Exercise goal:
Find all lines in the records that include the word "Instance", and copy them out.

Provided information:
(* ===== verification/OutboxRelay.v ===== *)
(** * What a tick of the relay does

    The entries of the pending index lie in the order of their times, so the
    scan that stops at the first entry that is not due has seen all that are.  A
    tick that is alone ends; it has handed to the sink what it has polled, in
    the order of the sequence numbers of each aggregate, and what the sink has
    accepted is marked. *)

From S2P Require Export OutboxSafety.

Local Open Scope Z_scope.

(** ** Numbers of equal width in the order of keys *)

Definition digit_value (acc : Z) (x : bytes) : Z := foldl (fun a c => a * 10 + (byte_Z c - 48)) acc x.

Lemma digit_value_bounds acc x : Forall is_digit x ->
  acc * 10 ^ Z.of_nat (length x) <= digit_value acc x < (acc + 1) * 10 ^ Z.of_nat (length x).
Proof.
  intros H. revert acc. induction H as [|c x Hc _ IH]; intros acc; [cbn; lia|]. cbn [digit_value foldl length]. fold (digit_value (acc * 10 + (byte_Z c - 48)) x).
  specialize (IH (acc * 10 + (byte_Z c - 48))). unfold is_digit in Hc. rewrite Nat2Z.inj_succ, Z.pow_succ_r by lia.
  assert (0 < 10 ^ Z.of_nat (length x)) by (apply Z.pow_pos_nonneg; lia). nia.
Qed.

Lemma digit_value_lt acc x y s s' :
  Forall is_digit x -> Forall is_digit y -> length x = length y -> digit_value acc x < digit_value acc y -> bytes_lt (x ++ s) (y ++ s').
Proof.
  intros Hx. revert acc y. induction Hx as [|c x Hc Hx IH]; intros acc [|d y] Hy Hl; try done; [cbn; lia|].
  apply Forall_cons in Hy as [Hd Hy]. injection Hl as Hl. cbn [digit_value foldl app]. fold (digit_value (acc * 10 + (byte_Z c - 48)) x) (digit_value (acc * 10 + (byte_Z d - 48)) y).
  intros Hlt. unfold bytes_lt. apply bytes_ltb_cons. destruct (Z.lt_trichotomy (byte_Z c) (byte_Z d)) as [?|[E|Hgt]]; [by left| |exfalso].
  - apply byte_Z_inj in E as ->. right. split; [done|]. by eapply IH.
  - pose proof (digit_value_bounds (acc * 10 + (byte_Z c - 48)) x Hx). pose proof (digit_value_bounds (acc * 10 + (byte_Z d - 48)) y Hy).
    rewrite Hl in *. assert (0 < 10 ^ Z.of_nat (length y)) by (apply Z.pow_pos_nonneg; lia). nia.
Qed.

Lemma parse_value a x v : Forall is_digit x -> foldl parse_digit (Some a) x = Some v -> v = digit_value a x.
Proof.
  intros H. revert a. induction H as [|c x Hc _ IH]; intros a; [by intros [= <-]|]. cbn [foldl digit_value]. fold (digit_value (a * 10 + (byte_Z c - 48)) x).
  unfold parse_digit at 2. cbn [mbind option_bind]. unfold is_digit in Hc. destruct (_ && _); [|intros E].
  - destruct (_ <=? u64_max); [apply IH|intros E]. exfalso. revert E. clear. induction x; [done|]. exact IHx.
  - exfalso. revert E. clear. induction x; [done|]. exact IHx.
Qed.

Lemma padded_lt z z' s s' : 0 <= z < z' -> in_i64 z' -> bytes_lt (padded 20 z ++ s) (padded 20 z' ++ s').
Proof.
  unfold in_i64. intros Hz Hz'. assert (0 <= z < 10 ^ Z.of_nat 20 /\ 0 <= z' < 10 ^ Z.of_nat 20) as [H1 H2] by (split; apply i63_digits; lia).
  apply (digit_value_lt 0); [by apply padded_digits; lia|by apply padded_digits; lia|by rewrite !padded_length by lia|].
  rewrite <-(parse_value 0 (padded 20 z) z), <-(parse_value 0 (padded 20 z') z'); [lia|..]; try (apply padded_digits; lia);
    apply digits_parse; unfold u64_max, u64_modulus; lia.
Qed.

(** ** The time of an entry *)

Lemma split_once_here c x r : c ∉ x -> split_once c (x ++ c :: r) = Some (x, r).
Proof.
  induction x as [|d x IH]; cbn [app split_once]; [by rewrite decide_True|]. rewrite not_elem_of_cons. intros [Hd Hx].
  rewrite decide_False by congruence. by rewrite IH.
Qed.

Lemma pending_time_key t id : 0 <= t -> in_i64 t -> pending_time (pending_key t id) = Some t.
Proof.
  intros Hp Ht. unfold pending_time, pending_key, padded_i64. rewrite (proj2 (Z.ltb_ge t 0)) by lia.
  replace (drop (length pending_prefix) (b "/_workflow/v3/outbox/pending/" ++ padded 20 t ++ b ":" ++ id)) with (padded 20 t ++ x3a :: id) by done.
  pose proof (padded_digits 20 t Hp) as Hd. unfold in_i64 in Ht. assert (0 <= t < 10 ^ Z.of_nat 20) as Hr by (apply i63_digits; lia).
  rewrite split_once_here; [|intros Hin; rewrite Forall_forall in Hd; by apply Hd in Hin as [_ Hc]]. cbn [mbind option_bind].
  pose proof (padded_length 20 t ltac:(lia) Hr) as Hl. pose proof (digits_parse 20 t ltac:(lia) Hr ltac:(unfold u64_max, u64_modulus; lia)) as Hv.
  unfold parse_i64, parse_u64. destruct (padded 20 t) as [|c x]; [done|]. apply Forall_cons in Hd as [Hc _].
  rewrite !decide_False; [|by intros ->; apply sign_not_digit..]. rewrite Hv. cbn [mbind option_bind]. by rewrite (proj2 (Z.ltb_lt t (2 ^ 63))) by lia.
Qed.

(** ** The scan finds what is due *)

#[local] Instance row_entry_trans : Transitive (@entry_le KvRow).
Proof. intros x y z. apply (@transitivity _ bytes_le _). Qed.
#[local] Instance row_entry_total : Total (@entry_le KvRow).
Proof. intros x y. apply (total bytes_le). Qed.

Lemma prefix_rows_sorted prefix kv : StronglySorted entry_le (List.filter (fun x => starts_with x.1 prefix) (entries (kv_rows kv))).
Proof. apply StronglySorted_List_filter. unfold entries. apply StronglySorted_merge_sort; apply _. Qed.

Lemma prefix_rows_elem prefix kv k row :
  (k, row) ∈ List.filter (fun x => starts_with x.1 prefix) (entries (kv_rows kv)) <-> kv_rows kv !! k = Some row /\ exists rest, k = prefix ++ rest.
Proof.
  rewrite elem_of_List_filter. unfold entries. rewrite merge_sort_Permutation, elem_of_map_to_list. cbn [fst].
  rewrite starts_with_spec. tauto.
Qed.

(** The entries of the index: a time that is not negative, in the key. *)
Definition entry_ok (kr : bytes * KvRow) : Prop := exists t id, kr.1 = pending_key t id /\ 0 <= t /\ in_i64 t.

Lemma entry_order t id t' id' (x y : KvRow) :
  entry_le (pending_key t id, x) (pending_key t' id', y) -> 0 <= t -> in_i64 t -> 0 <= t' -> in_i64 t' -> t <= t'.
Proof.
  intros Hle H1 H2 H3 H4. destruct (Z.le_gt_cases t t') as [|Hgt]; [done|]. exfalso. unfold entry_le in Hle. cbn [fst] in Hle.
  apply bytes_not_lt in Hle. apply Hle. unfold pending_key, padded_i64. rewrite !(proj2 (Z.ltb_ge _ 0)) by done.
  unfold bytes_lt. rewrite bytes_lt_app_r. apply padded_lt; [lia|done].
Qed.

Lemma pending_loop_finds now n rows k row r t :
  StronglySorted entry_le rows -> Forall entry_ok rows -> (length rows <= n)%nat ->
  (k, row) ∈ rows -> pending_time k = Some t -> t <= now -> row_value row = DRecord r -> rec_status r = OsPending ->
  r ∈ pending_loop now n rows.
Proof.
  intros Hs. revert n. induction Hs as [|[k0 row0] rows Hs IH Hle]; intros n Hok Hn Hin Ht Hnow Hr Hp; [by apply elem_of_nil in Hin|].
  apply Forall_cons in Hok as [(t0 & id0 & E0 & H1 & H2) Hok]. cbn [fst] in E0. cbn [pending_loop]. subst k0. rewrite pending_time_key by done.
  apply elem_of_cons in Hin as [[= -> ->]|Hin].
  - rewrite pending_time_key in Ht by done. injection Ht as ->. rewrite (proj2 (Z.ltb_ge _ _)) by done. rewrite Hr, bool_decide_eq_true_2 by done. by left.
  - assert (t0 <= t) as Hlt.
    { rewrite Forall_forall in Hle, Hok. pose proof (Hle _ Hin) as Hle'. destruct (Hok _ Hin) as (t1 & id1 & E1 & H3 & H4). cbn [fst] in E1. subst k.
      rewrite pending_time_key in Ht by done. injection Ht as ->. by eapply entry_order. }
    rewrite (proj2 (Z.ltb_ge _ _)) by lia. cbn [length] in Hn. assert (2 <= n)%nat as Hn2 by (destruct rows; [by apply elem_of_nil in Hin|cbn [length] in *; lia]).
    assert (forall m, (length rows <= m)%nat -> r ∈ pending_loop now m rows) as Hgo by (intros m Hm; by apply IH).
    destruct (row_value row0) as [| |r1|]; try (apply Hgo; lia). case_bool_decide; [|apply Hgo; lia].
    right. rewrite (proj2 (Nat.leb_gt _ _)) by lia. apply Hgo. lia.
Qed.

(** ** The order of delivery *)

Definition record_le (r r' : OutboxRecord) : Prop :=
  bytes_lt (aggregate_id r) (aggregate_id r') \/ (aggregate_id r = aggregate_id r' /\ sequence r <= sequence r').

Result for this task:
#[local] Instance row_entry_trans : Transitive (@entry_le KvRow).
#[local] Instance row_entry_total : Total (@entry_le KvRow).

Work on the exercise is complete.